Check specification

content-signals 1.0.0

Content Signal

Detects deployed Content-Signal records and IETF-style Content-Usage AI preference declarations.

Assessment Suite
2026.06.10
Maturity
Informational
Category
AI Discoverability
Subcategory
Bot Policy

1. Abstract

Declare AI content usage preferences when the site intentionally publishes machine-readable usage policy.

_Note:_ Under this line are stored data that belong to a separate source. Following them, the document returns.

(** [sep.join(parts)] *)
Fixpoint join (sep : string) (parts : list string) : string :=
  match parts with
  | [] => ""
  | [p] => p
  | p :: ps => p ++ sep ++ join sep ps
  end.

(** [str(n)] for an [int]. *)
Definition str_int (z : Z) : string := NilZero.string_of_int (Z.to_int z).

Definition hexdigit (n : N) : ascii :=
  match n with
  | 0%N => "0" | 1%N => "1" | 2%N => "2" | 3%N => "3"
  | 4%N => "4" | 5%N => "5" | 6%N => "6" | 7%N => "7"
  | 8%N => "8" | 9%N => "9" | 10%N => "a" | 11%N => "b"
  | 12%N => "c" | 13%N => "d" | 14%N => "e" | _ => "f"
  end%char.

(** [repr] of a [str], as CPython's [unicode_repr] computes it on code
    points below 256: the quote is the single quote unless the text holds a
    single quote and no double quote; the quote and the backslash are escaped, tab, newline
    and return are written [\t], [\n], [\r], and the code points that are not
    printable (controls, 0x7f..0xa0 and the soft hyphen 0xad) are written
    [\xhh]. *)
Fixpoint contains_char (c : ascii) (s : string) : bool :=
  match s with
  | EmptyString => false
  | String a s' => Ascii.eqb a c || contains_char c s'
  end.

Definition dquote : ascii := ascii_of_nat 34.
Definition squote : ascii := ascii_of_nat 39.
Definition backslash : ascii := ascii_of_nat 92.

Definition printable (n : N) : bool :=
  (N.leb 32 n && N.ltb n 127) || (N.ltb 160 n && negb (N.eqb n 173)).

Definition escape_char (quote c : ascii) : string :=
  let n := N_of_ascii c in
  if Ascii.eqb c quote || Ascii.eqb c backslash then String backslash (String c "")
  else if N.eqb n 9 then String backslash "t"
  else if N.eqb n 10 then String backslash "n"
  else if N.eqb n 13 then String backslash "r"
  else if printable n then String c ""
  else String backslash
         (String "x" (String (hexdigit (N.div n 16)) (String (hexdigit (N.modulo n 16)) ""))).

Fixpoint escape (quote : ascii) (s : string) : string :=
  match s with
  | EmptyString => ""
  | String c s' => escape_char quote c ++ escape quote s'
  end.

Definition repr_str (s : string) : string :=
  let quote :=
    if contains_char squote s && negb (contains_char dquote s) then dquote else squote in
  String quote (escape quote s ++ String quote "").

(** [repr(v)] *)
Fixpoint repr (v : json) : string :=
  match v with
  | JNull => "None"
  | JBool true => "True"
  | JBool false => "False"
  | JInt z => str_int z
  | JFloat r => r
  | JStr s => repr_str s
  | JList l => "[" ++ join ", " (map repr l) ++ "]"
  | JDict d =>
      "{" ++ join ", " (map (fun kv => repr_str (fst kv) ++ ": " ++ repr (snd kv)) d) ++ "}"
  end.

(** [type(v).__name__] *)
Definition type_name (v : json) : string :=
  match v with
  | JNull => "NoneType"
  | JBool _ => "bool"
  | JInt _ => "int"
  | JFloat _ => "float"
  | JStr _ => "str"
  | JList _ => "list"
  | JDict _ => "dict"
  end.

(** [str(v)], which is also what an f-string field [{v}] expands to. *)
Definition str (v : json) : string :=
  match v with
  | JStr s => s
  | _ => repr v
  end.

(** [a == b] on decoded values whose right-hand side is a [str]. *)
Definition eq_str (a : json) (s : string) : bool :=
  match a with
  | JStr t => String.eqb t s
  | _ => false
  end.

(** [s.rstrip('/')] *)
Fixpoint rstrip_slash (s : string) : string :=
  match s with
  | EmptyString => ""
  | String c s' =>
      match rstrip_slash s' with
      | EmptyString => if Ascii.eqb c "/" then "" else String c ""
      | r => String c r
      end
  end.

End Py.

Import Py.


(** ** The part of [uuid] the client uses *)

Module Uuid.

(** A [uuid.UUID] holds its 128-bit [int]; the constructor refuses any
    other value. *)
Record UUID : Type := {
  int : N;
  int_range : N.ltb int (2 ^ 128) = true
}.

(** ['%x' % n]: the digits are produced from the least significant one;
    the fuel bounds their number. *)
Fixpoint hex_digits (fuel : nat) (n : N) (acc : string) : string :=
  match fuel with
  | O => acc
  | S fuel' =>
      let acc' := String (hexdigit (N.modulo n 16)) acc in
      if N.eqb (N.div n 16) 0 then acc' else hex_digits fuel' (N.div n 16) acc'
  end.

Definition format_x (n : N) : string :=
  hex_digits (S (N.to_nat (N.log2 n))) n "".

Fixpoint zeros (k : nat) : string :=
  match k with
  | O => ""
  | S k' => String "0" (zeros k')
  end.

(** ['%0<width>x' % n] *)
Definition format_0x (width : nat) (n : N) : string :=
  let digits := format_x n in
  zeros (width - String.length digits) ++ digits.

(** [s[i:j]] and [s[i:]] for [0 <= i <= j]. *)
Definition slice (s : string) (i j : nat) : string := substring i (j - i) s.
Definition slice_from (s : string) (i : nat) : string :=
  substring i (String.length s - i) s.

(** [UUID.__str__] *)
Definition str (u : UUID) : string :=
  let hex := format_0x 32 (int u) in
  slice hex 0 8 ++ "-" ++ slice hex 8 12 ++ "-" ++ slice hex 12 16 ++ "-"
    ++ slice hex 16 20 ++ "-" ++ slice_from hex 20.

End Uuid.

(** ** The part of [requests] the client uses *)

Module Requests.

(** What a call such as [session.post(url, json=payload)] hands to the
    library. *)
Record Request : Type := {
  method : string;
  url : string;
  json : option Py.json;
  params : option dict;
  timeout : option Z
}.

(** What [response.json()] does: it returns the decoded body, or raises
    [requests.JSONDecodeError] with the decoder's complaint. *)
Inductive Decoded : Type :=
| Json (v : Py.json)
| NotJson (complaint : string).

(** What the client reads of a [requests.Response]. *)
Record Response : Type := {
  status_code : Z;
  text : string;
  decoded : Decoded
}.

(** The exception classes of [requests.exceptions] that matter to an
    [except] clause of the client; [RequestException] stands for every
    other one (a missing schema, too many redirects, ...). *)
Inductive exception_class : Type :=
| ConnectionError
| ProxyError
| SSLError
| ConnectTimeout
| Timeout
| ReadTimeout
| JSONDecodeError
| RequestException.

(** [isinstance(e, requests.ConnectionError)]: [ProxyError], [SSLError] and
    [ConnectTimeout] derive from [ConnectionError]. *)
Definition isinstance_ConnectionError (c : exception_class) : bool :=
  match c with
  | ConnectionError | ProxyError | SSLError | ConnectTimeout => true
  | _ => false
  end.

(** [isinstance(e, requests.Timeout)]: [ConnectTimeout] and [ReadTimeout]
    derive from [Timeout]. *)
Definition isinstance_Timeout (c : exception_class) : bool :=
  match c with
  | Timeout | ConnectTimeout | ReadTimeout => true
  | _ => false
  end.

End Requests.

(** ** The exception classes of the client *)

Inductive YaraErrorClass : Type :=
| YaraError
| YaraConnectionError
| YaraNotFoundError
| YaraConflictError
| YaraBadRequestError.

(** An instance of [YaraError] or of one of its subclasses; [args] is the
    text given to [Exception.__init__]. *)
Record YaraErrorObject : Type := {
  cls : YaraErrorClass;
  message : json;
  status_code : option Z;
  args : string
}.

Definition str_status (status_code : option Z) : string :=
  match status_code with
  | Some n => str_int n
  | None => "None"
  end.

(** [YaraError.__init__], run for the class [c]. *)
Definition YaraError_init (c : YaraErrorClass) (message : json) (status_code : option Z)
  : YaraErrorObject :=
  {| cls := c;
     message := message;
     status_code := status_code;
     args := "Status code: " ++ str_status status_code ++ ", Error: " ++ Py.str message |}.

(** [YaraConnectionError.__init__]; [original_error] is [str] of the
    exception caught. *)
Definition YaraConnectionError_init (host : string) (original_error : string)
  : YaraErrorObject :=
  YaraError_init YaraConnectionError
    (JStr ("Failed to connect to " ++ host ++ ". Is the server running? Error: "
             ++ original_error))
    None.

(** Everything a method of the client can raise. *)
Inductive exn : Type :=
| Yara (e : YaraErrorObject)
| RequestsError (c : Requests.exception_class) (msg : string)
| AttributeError (msg : string).

Inductive result (A : Type) : Type :=
| Return (a : A)
| Raise (e : exn).
Arguments Return {A} a.
Arguments Raise {A} e.

(** ** Calls that talk to the server

    A method either finishes, or issues an HTTP request and goes on with what
    the session gives back: a response, or the exception it raised. *)

Inductive io (A : Type) : Type :=
| Done (r : result A)
| Http (req : Requests.Request) (k : result Requests.Response -> io A).
Arguments Done {A} r.
Arguments Http {A} req k.

Definition ret {A : Type} (a : A) : io A := Done (Return a).
Definition raise {A : Type} (e : exn) : io A := Done (Raise e).

Fixpoint bind {A B : Type} (p : io A) (f : A -> io B) : io B :=
  match p with
  | Done (Return a) => f a
  | Done (Raise e) => Done (Raise e)
  | Http req k => Http req (fun r => bind (k r) f)
  end.

Notation "x <- c ;; k" := (bind c (fun x => k))
  (at level 61, c at next level, right associativity).

(** [try: p  except ...: handler]: the handler answers [None] for an
    exception no clause matches. *)
Fixpoint try_except {A : Type} (p : io A) (handler : exn -> option (io A)) : io A :=
  match p with
  | Done (Return a) => Done (Return a)
  | Done (Raise e) =>
      match handler e with
      | Some q => q
      | None => Done (Raise e)
      end
  | Http req k => Http req (fun r => try_except (k r) handler)
  end.

(** Running a call against a server: the requests issued, in order, and the
    outcome. *)
Fixpoint run {A : Type} (server : Requests.Request -> result Requests.Response) (p : io A)
  : list Requests.Request * result A :=
  match p with
  | Done r => ([], r)
  | Http req k =>
      let (trace, r) := run server (k (server req)) in (req :: trace, r)
  end.

Definition requests_sent {A : Type} (server : Requests.Request -> result Requests.Response)
  (p : io A) : list Requests.Request := fst (run server p).

Definition outcome {A : Type} (server : Requests.Request -> result Requests.Response)
  (p : io A) : result A := snd (run server p).

(** [session.request(method, url, ...)] and its shorthands. *)
Definition session_request (method url : string) (json : option Py.json)
  (params : option dict) (timeout : option Z) : io Requests.Response :=
  Http {| Requests.method := method; Requests.url := url; Requests.json := json;
          Requests.params := params; Requests.timeout := timeout |} Done.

Content usage preference signals communicate intended downstream AI use separately from robots.txt crawl permission. They can express training and search preferences for compliant systems without replacing access-control rules.

2. Classification

Check ID
content-signals
Check version
1.0.0
Package path
lib/checks/content-signals/versions/1.0.0
Category
AI Discoverability
Subcategory
Bot Access Control
Check group
Bot Policy
Check group ID
bot-policy
Maturity
Informational
Scope
site
Check weight
1

3. Input And Output Contracts

Resources inspected
/robots.txt, Content-Usage response header

4. Scoring Semantics

Step IDTitleWeightDescription
http-headerFind Content-Usage HTTP headers0.3Inspect the scanned page response for IETF-style Content-Usage policy headers.
robots-recordsFind robots.txt usage policy records0.35Fetch robots.txt and inspect Content-Usage and Content-Signal records.
validate-declarationsValidate declared usage preferences0.35Validate declared preference names, values, and legacy completeness.

5. Package Documentation

Content Signal Check v1.0.0

Status

Abstract

This check detects machine-readable AI content usage preferences. Version 1.0.0 recognizes both the deployed Content-Signal convention and the newer IETF AI Preferences shape using Content-Usage.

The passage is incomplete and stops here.